Francesco, l’unico a non dimenticare il Myanmar

Il pontefice è stato tra le poche voci al mondo a ricordare costantemente questo Paese del Sud-est siatico dilaniato da un conflitto che ormai dura da oltre quattro anni. Nel 2017, in un momento di grande apertura a livello politico ed economico, Francesco aveva anche visitato il Myanmar, portando speranza ai fedeli di ogni religione. A Yangon ieri una Messa nella cattedrale per ricordarlo.

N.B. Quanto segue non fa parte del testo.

(** C1: when the chunks read by the worker contain a chunk [k] whose energy
    is below the threshold, [silence_duration] seconds or more after the
    last chunk that was not below it (or after the construction of the
    recorder when there is none), the worker leaves its loop through its own
    call of [stop_recording]: that call is made with the first [n] chunks
    buffered, for some [n] up to [k + 1], it closes the stream, and it
    writes exactly one file, which holds these chunks concatenated in the
    order they were read. *)
Theorem C1_self_stop_on_sustained_silence
    (w : World) (input : list (bytes * Q)) (k : nat) :
  is_recording (self w) = true ->
  audio_stream (self w) = Some StreamActive ->
  (forall e, In e (firstn (S k) input) -> nonempty (fst e) = true) ->
  silence_sustained (silence_threshold (self w)) (silence_duration (self w))
    (last_sound_time (self w)) input k = true ->
  exists (n : nat) (w0 w' : World),
    (0 < n <= S k)%nat /\
    _record input w = (w', Ok Exited) /\
    stop_recording w0 = (w', Ok tt) /\
    is_recording (self w0) = true /\
    audio_frames (self w0) =
      audio_frames (self w) ++ map fst (firstn n input) /\
    disk w0 = disk w /\
    is_recording (self w') = false /\
    audio_stream (self w') = Some StreamClosed /\
    audio_frames (self w') =
      audio_frames (self w) ++ map fst (firstn n input) /\
    disk w' =
      disk w ++ [wav_of (config_of (self w))
                   (audio_frames (self w) ++ map fst (firstn n input))] /\
    stdout w' = stdout w ++ [saved_line (config_of (self w))].
Proof.
  intros Hrec Hst Hne Hsil.
  pose proof (world_eta w) as Hw. rewrite Hrec, Hst in Hw.
  destruct (record_self_stops (config_of (self w)) k input
              (audio_frames (self w)) (last_sound_time (self w)) (disk w)
              (stdout w) Hne Hsil)
    as (n & last' & Hn & E).
  rewrite <- Hw in E.
  rewrite stop_recording_open in E by discriminate. simpl fst in E.
  exists n.
  exists (recorder (config_of (self w)) (Some StreamActive)
            (audio_frames (self w) ++ map fst (firstn n input)) true last'
            (disk w) (stdout w)).
  eexists. split; [exact Hn|]. split; [exact E|].
  split; [now rewrite stop_recording_open by discriminate|].
  repeat split.
Qed.

Lemma C1_self_stop_on_sustained_silence_witness :
  let w := fst (start_recording
                  (init 0 "out.wav" 1 44100 1 (1 # 100) 2)) in
  let input := [(["020"%byte; "020"%byte], 1%Q);
                (["000"%byte; "000"%byte], 2%Q);
                (["000"%byte; "000"%byte], 7 # 2)] in
  exists w', _record input w = (w', Ok Exited) /\
             List.length (disk w') = 1%nat.
Proof.
  intros w input.
  destruct (@C1_self_stop_on_sustained_silence w input 2)
    as (n & w0 & w' & _ & E & _ & _ & _ & _ & _ & _ & _ & Hd & _).
  - reflexivity.
  - reflexivity.
  - intros e [<-|[<-|[<-|[]]]]; reflexivity.
  - vm_compute. reflexivity.
  - exists w'. split; [exact E|]. rewrite Hd. reflexivity.
Defined.
(** The two executions of [state_two], torn down in either order. *)
Lemma teardown_order_irrelevant_witness :
  [primary_key (iv 0 5); primary_key (iv 8 12)] ≡ₚ
    [primary_key (iv 8 12); primary_key (iv 0 5)] ∧
  run_state (teardown_loop [primary_key (iv 0 5); primary_key (iv 8 12)])
            state_two =
  run_state (teardown_loop [primary_key (iv 8 12); primary_key (iv 0 5)])
            state_two.
Proof.
  assert ([primary_key (iv 0 5); primary_key (iv 8 12)] ≡ₚ
            [primary_key (iv 8 12); primary_key (iv 0 5)]) as Hperm
    by apply perm_swap.
  split; [exact Hperm|].
  exact (teardown_order_irrelevant _ _ state_two Hperm).
Defined.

Yangon (AsiaNews) – Una folla raccolta in preghiera nella cattedrale di Yangon ha reso omaggio ieri a papa Francesco con una messa di suffragio presieduta dal cardinale Charles Maung Bo, alla presenza di numerosi vescovi del Paese, rappresentanti del clero e membri del corpo diplomatico. Il ricordo del pontefice ha assunto un significato particolare in Myanmar, un Paese dimenticato da tutti, ma non da Francesco. La comunità cattolica lo ha sempre considerato un punto di riferimento per la sua costante attenzione alle sofferenze della popolazione, segnate prima dall’isolamento internazionale e poi da un brutale conflitto civile che dura da oltre quattro anni.

Durante l’omelia, mons. Andrea Ferrante, incaricato d'Affari presso la Nunziatura apostolica, ha ripercorso le tappe principali della vita di Jorge Mario Bergoglio, soffermandosi sul suo storico viaggio in Myanmar nel 2017, prima visita di un papa nella storia del Paese. “Mi trovavo a Yangon in quei giorni”, racconta Livio Maggi, operatore dell’ong New Humanity sostenuta dalla Fondazione Pime, “e ricordo bene la folla radunata allo stadio per ascoltarlo”. Fu un evento che ha dato un senso a quello che stava succedendo. In quegli anni, infatti, il Paese si stava aprendo a livello economico e politico e sembrava pronto a cambiare volto per intraprendere la strada della democrazia. La visita del Papa, avvenuta dopo l’avvio delle relazioni diplomatiche ufficiali tra la Santa Sede e il Myanmar, contribuì a questo slancio.

“Certamente è stato un momento particolare, di grande partecipazione da parte di tutte le diocesi del Myanmar”, continua Maggi. “Non fu un momento importante solo per i cristiani, ma anche per tanti buddisti, che videro in quella visita un gesto di riconoscimento, di pace e di speranza, segno che le cose stavano davvero cambiando per il Paese”.

Da allora, papa Francesco non ha mai smesso di ricordare il Myanmar. “È stata l’unica autorità mondiale a menzionare con costanza il Paese – quasi ogni domenica – durante l’Angelus”, ha sottolineato ancora Maggi. Un’attenzione che si è tradotta anche in scelte concrete: su sua volontà è stata istituita una nunziatura stabile a Yangon, separata da quella di Bangkok, con un rappresentante diplomatico presente sul territorio. “Un lavoro diplomatico che in questi ultimi due anni ha portato a un ringiovanimento di tutto l’episcopato”.

Durante il pontificato di Francesco sono stati ordinati tre nuovi vescovi, tra cui a fine gennaio il prelato della neonata diocesi di Mindat, al confine con l’India, staccatasi dalla diocesi di Hakha, nel difficile contesto dello Stato Chin. “Proprio domenica prossima – la domenica della Divina Misericordia – sarà ordinato il nuovo vescovo di questa comunità, in una celebrazione prevista inizialmente a Mandalay ma poi spostata a Yangon, a causa dell’inagibilità della cattedrale per via del recente terremoto”.

Un altro segno dell’attenzione di Francesco verso le realtà periferiche. “In questa zona c’è una presenza cattolica significativa, con 40 sacerdoti già operanti e una comunità che, pur tra tante difficoltà, continua a crescere”.